You're always just the person you've always been with no more answers than you had before, there's no unfaltering foundation upon which to lay the confidence of your decisions, actions, knowledge, etc. 

You're just surviving, and sometimes that comes with happiness and easy decisions, but other times there's darkness and moments so difficult to navigate that you'd rather just..not. I keep finding myself slipping into unnavigable territory because being a "grown up" is too cumbersome. 
The caveat here, though, is that I'm trying to navigate this with my child when I don't have any more of an idea what the future holds than he does.  
He is struggling with a difficult situation, a situation that feels more than unfair and disgusting, and I have to be the grown up. 

We are struggling.

He needs me. I have to cross that invisible line and be the strength he needs. I am supposed to have an answer for him when he asks me why he should care about living if his life is being fucked over by his own brain. 
How does a "grown up" answer that question?
 Keeping in mind that the "grown-up" in question here is the one who made him.

I made him. 

Think about that, 

my body made this child who is being attacked by the faulty wiring in his brain, 
and now I'm supposed to tell him that it's going to be ok.

The irony is that it makes me want my own mother to cross that invisible line...I want her to be the grown up and fix it for me, so I can fix it for him.

The notion of being a "grown-up" is a fraudulent one, 

and I feel duped.

Sunday, April 14, 2013

Fu$K, Sh*t, C^ck! Tourette's SUCKS

It's been awhile...
get over it...

So my 12yo son has Tourette's Syndrome, I've written about it before and I wish I could say things have gotten better since then, but that wouldn't be totally true.
I've finally realized that I must accept the fact that we will be living with this for awhile, if not forever. I'm trying to just go on with life and learn to deal with other people's ugliness (you know, the staring, the laughing, the videoing, the complaints).  I'm trying to focus on the positive of the situation, i.e. my son still lives with the notion that things will be OK, but some days dealing with TS just S.U.C.K.S.

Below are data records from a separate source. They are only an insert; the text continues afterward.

(* ===== verification/AsyncTaskEngine.v ===== *)
(** * The asynchronous task engine

    Models [src/internal/ai/asynctask]: [asynctask.go] (configuration, [Stop]),
    [registry.go], [submit.go], [worker.go], [reaper.go], [query.go],
    [subject.go], [errors.go] and the delivery half of [webhook.go], on top of the
    statements of [AsyncTask].

    An engine call that runs several statements is their sequence in one [KTx]
    when it runs alone; the statements are the steps of [AsyncTaskSystem], where
    they interleave.  Parameters: the handlers' [Prepare] and [Execute], the
    resolution of a subject, the redaction, SHA-256, the signer and the sender of
    webhooks, and [net/url] as the pair of its parser and its printer.
    Goroutines, tickers, wake-up channels and log lines are left out. *)

From stdpp Require Import pretty.
From S2P Require Import Prelude GoStrings AsyncTask.

(** ** Configuration *)

Record Config := MkConfig {
  cf_Workers : Z; cf_PollInterval : Z; cf_LeaseTTL : Z; cf_MaxInFlightPerTenant : Z; cf_Retention : Z;
  cf_ReapInterval : Z; cf_ReapBatch : Z; cf_WebhookWorkers : Z; cf_WebhookPollInterval : Z;
  cf_WebhookLeaseTTL : Z }.

Definition or_default (x d : Z) : Z := if x <=? 0 then d else x.

Definition withDefaults (c : Config) : Config :=
  let poll := or_default (cf_PollInterval c) (2 * second) in
  MkConfig (or_default (cf_Workers c) 2) poll (or_default (cf_LeaseTTL c) (60 * second))
    (or_default (cf_MaxInFlightPerTenant c) 16) (or_default (cf_Retention c) (24 * 3600 * second))
    (or_default (cf_ReapInterval c) (30 * second)) (or_default (cf_ReapBatch c) 64)
    (or_default (cf_WebhookWorkers c) 2) (or_default (cf_WebhookPollInterval c) poll)
    (if cf_WebhookLeaseTTL c <? 15 * second then 30 * second else cf_WebhookLeaseTTL c).

(** ** Registry *)

Record Options := MkOptions { op_MaxAttempts : Z; op_TTL : Z }.
Record registry := Registry { rg_entries : gmap string Options; rg_frozen : bool }.
Definition newRegistry : registry := Registry ∅ false.

(** [None] is a panic; [has_handler] is [h != nil]. *)
Definition register_type (taskType : string) (has_handler : bool) (opts : Options) (r : registry) : option registry :=
  if text_eq taskType "" then None
  else if negb has_handler then None
  else if rg_frozen r then None
  else match rg_entries r !! taskType with
       | Some _ => None
       | None =>
           let opts := if op_MaxAttempts opts <=? 0 then MkOptions 1 (op_TTL opts) else opts in
           Some (Registry (<[taskType := opts]> (rg_entries r)) (rg_frozen r))
       end.
Definition freeze (r : registry) : registry := Registry (rg_entries r) true.
Definition types (r : registry) : list string := order_by String.leb (map_to_list (rg_entries r)).*1.

Definition maxAttempts (r : registry) (taskType : string) : Z :=
  match rg_entries r !! taskType with Some o => op_MaxAttempts o | None => 1 end.

(** ** Callers *)

(** The fields of [identity.Subject] the engine reads. *)
Record TaskSubject := MkTaskSubject {
  su_AuthMethod : string; su_Scope : string; su_TenantID : string; su_UserID : string; su_APIKeyID : string;
  su_JWTAuthUserID : string; su_JWTAuthUserType : Z; su_JWTSessionID : string; su_JWTCredentialVersion : Z }.

Definition SubjectRefFrom (s : TaskSubject) : SubjectRef :=
  MkSubjectRef (su_AuthMethod s) (su_TenantID s) (su_UserID s) (su_APIKeyID s)
    (su_JWTAuthUserID s) (su_JWTAuthUserType s) (su_JWTSessionID s) (su_JWTCredentialVersion s).
Lemma events_of {A} (p : tk_event -> bool) (q : A -> bool) (ev : A -> tk_event) l :
  (forall a, p (ev a) = q a) -> count_where p (ev <$> l) = count_where q l.
Proof. intros H. rewrite count_where_fmap. unfold count_where. apply sumZ_ext. intros a _. by rewrite H. Qed.
Lemma no_events {A} (p : tk_event -> bool) (ev : A -> tk_event) l :
  (forall a, p (ev a) = false) -> count_where p (ev <$> l) = 0.
Proof. intros H. apply count_where_none. intros e (a & -> & _)%list_elem_of_fmap. apply H. Qed.

Lemma releaseWorker_counts cap worker r db db' :
  queue_ok cap db -> releaseWorker worker db = Ok (r, db') ->
  step_counts ((fun t => EvReleased (t_id t)) <$> List.filter (of_worker worker (k_request_keys db)) (k_tasks db)) db db'.
Proof.
  intros Hok H. destruct (releaseWorker_ok _ _ _ _ _ Hok H) as [_ ->]. destruct Hok as [Htb _]. split.
  - apply counted_back; [done | | apply Htb | intros k; by apply no_events | intros k; by apply events_of].
    intros t Ht Hp. unfold of_worker in Hp. apply andb_true_iff in Hp as [[_ Hp%text_eq_true]%andb_true_iff _].
    destruct (row_is_running t (tb_rows _ _ Htb t Ht) Hp) as (_ & _ & _ & _ & _ & ?). unfold t_attempts in *. simpl. lia.
  - apply counted_same. intros k _. split; by apply no_events.
  - done.
Qed.

Lemma releaseDeliveries_counts cap now worker r db db' :
  queue_ok cap db -> deliveries_started db -> releaseDeliveries now worker db = Ok (r, db') ->
  step_counts ((fun d => EvUnsent (d_task d)) <$> List.filter (delivery_of_worker worker) (k_deliveries db)) db db'.
Proof.
  intros [Htb _] Hst H. unfold releaseDeliveries in H. rewrite tx_get_bind in H. injection H as _ <-. split.
  - apply counted_same. intros k _. split; by apply no_events.
  - apply counted_back; [done | | apply Htb | intros k; by apply no_events | intros k; by apply events_of].
    intros d Hd Hp. unfold delivery_of_worker in Hp. apply andb_true_iff in Hp as [_ Hp%text_eq_true].
    specialize (Hst d Hd Hp). simpl. lia.
  - intros _ d (a & Ha & ->)%elem_of_update_where. destruct (delivery_of_worker worker a); [done | by apply Hst].
Qed.
Lemma follows_refl t : follows t t.
Proof. split; [done|]. split; [lia | done]. Qed.
Lemma follows_trans t1 t2 t3 : follows t1 t2 -> follows t2 t3 -> follows t1 t3.
Proof.
  intros (A1 & A2 & A3) (B1 & B2 & B3). split; [congruence|]. split; [lia|].
  intros Ht. destruct (A3 Ht) as (E1 & E2 & E3). destruct B3 as (F1 & F2 & F3); [unfold t_status in *; by rewrite E1|].
  split_and!; congruence.
Qed.
Lemma follows_live t t' : task_identity t' = task_identity t -> oc_charge (t_out t) <= oc_charge (t_out t') ->
  live_status (t_status t) = true -> follows t t'.
Proof. intros H1 H2 H3. split; [done|]. split; [done|]. intros Ht. by rewrite terminal_not_live in H3. Qed.

Lemma follows_update t l p f : t ∈ l -> (p t = true -> follows t (f t)) ->
  exists t', t' ∈ update_where p f l /\ follows t t'.
Proof.
  intros Ht Hf. exists (if p t then f t else t). split; [apply elem_of_update_where; by exists t|].
  destruct (p t) eqn:Hp; [by apply Hf | apply follows_refl].
Qed.

Lemma running_live_status t : t_status t = TaskRunning -> live_status (t_status t) = true.
Proof. by intros ->. Qed.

It's one of those disorders that sneaks up on you.  Just when you think you have things under control, a new, more life altering tic appears, and you're flung back to the beginning of the race. Recently we started with the cussing tics, which I had been so thankful that we didn't have, but we learned to deal and things seemed to improve.  Today though, the cursing turned to racial slurs...yes that word, and now I'm scared.  I'm scared to let him go to school.  I'm scared to let him go anywhere.  I have had more than one family member laugh at his inappropriate cussing, but no one is going to laugh at this.
He's going to go out there and get his ass kicked, and I won't be around to explain that he isn't a racist.  He's so far from it...He has no hatred or intolerance for anyone (excluding his brothers, and the willfully ignorant).

I worry that I am not made of the stuff it takes to deal with this.  I worry that I'll be the one to crumble and he'll be helping me.  I don't want to be one of those family's looking for more initials to diagnose my kid with. I just want this fucking disorder to leave my kid alone. I want to be able to keep it in perspective and be grateful that it isn't terminal or physically debilitating (though it could be the latter at some point), but right now I'm stuck in this pissed off place.  People have praised us for our strength in dealing with this, he's the only one with strength.  I just try to time my face-in-the-pillow-screaming-fits so that no one can see. I'm such a wimp, I don't deserve him and he doesn't deserve Tourette's!!!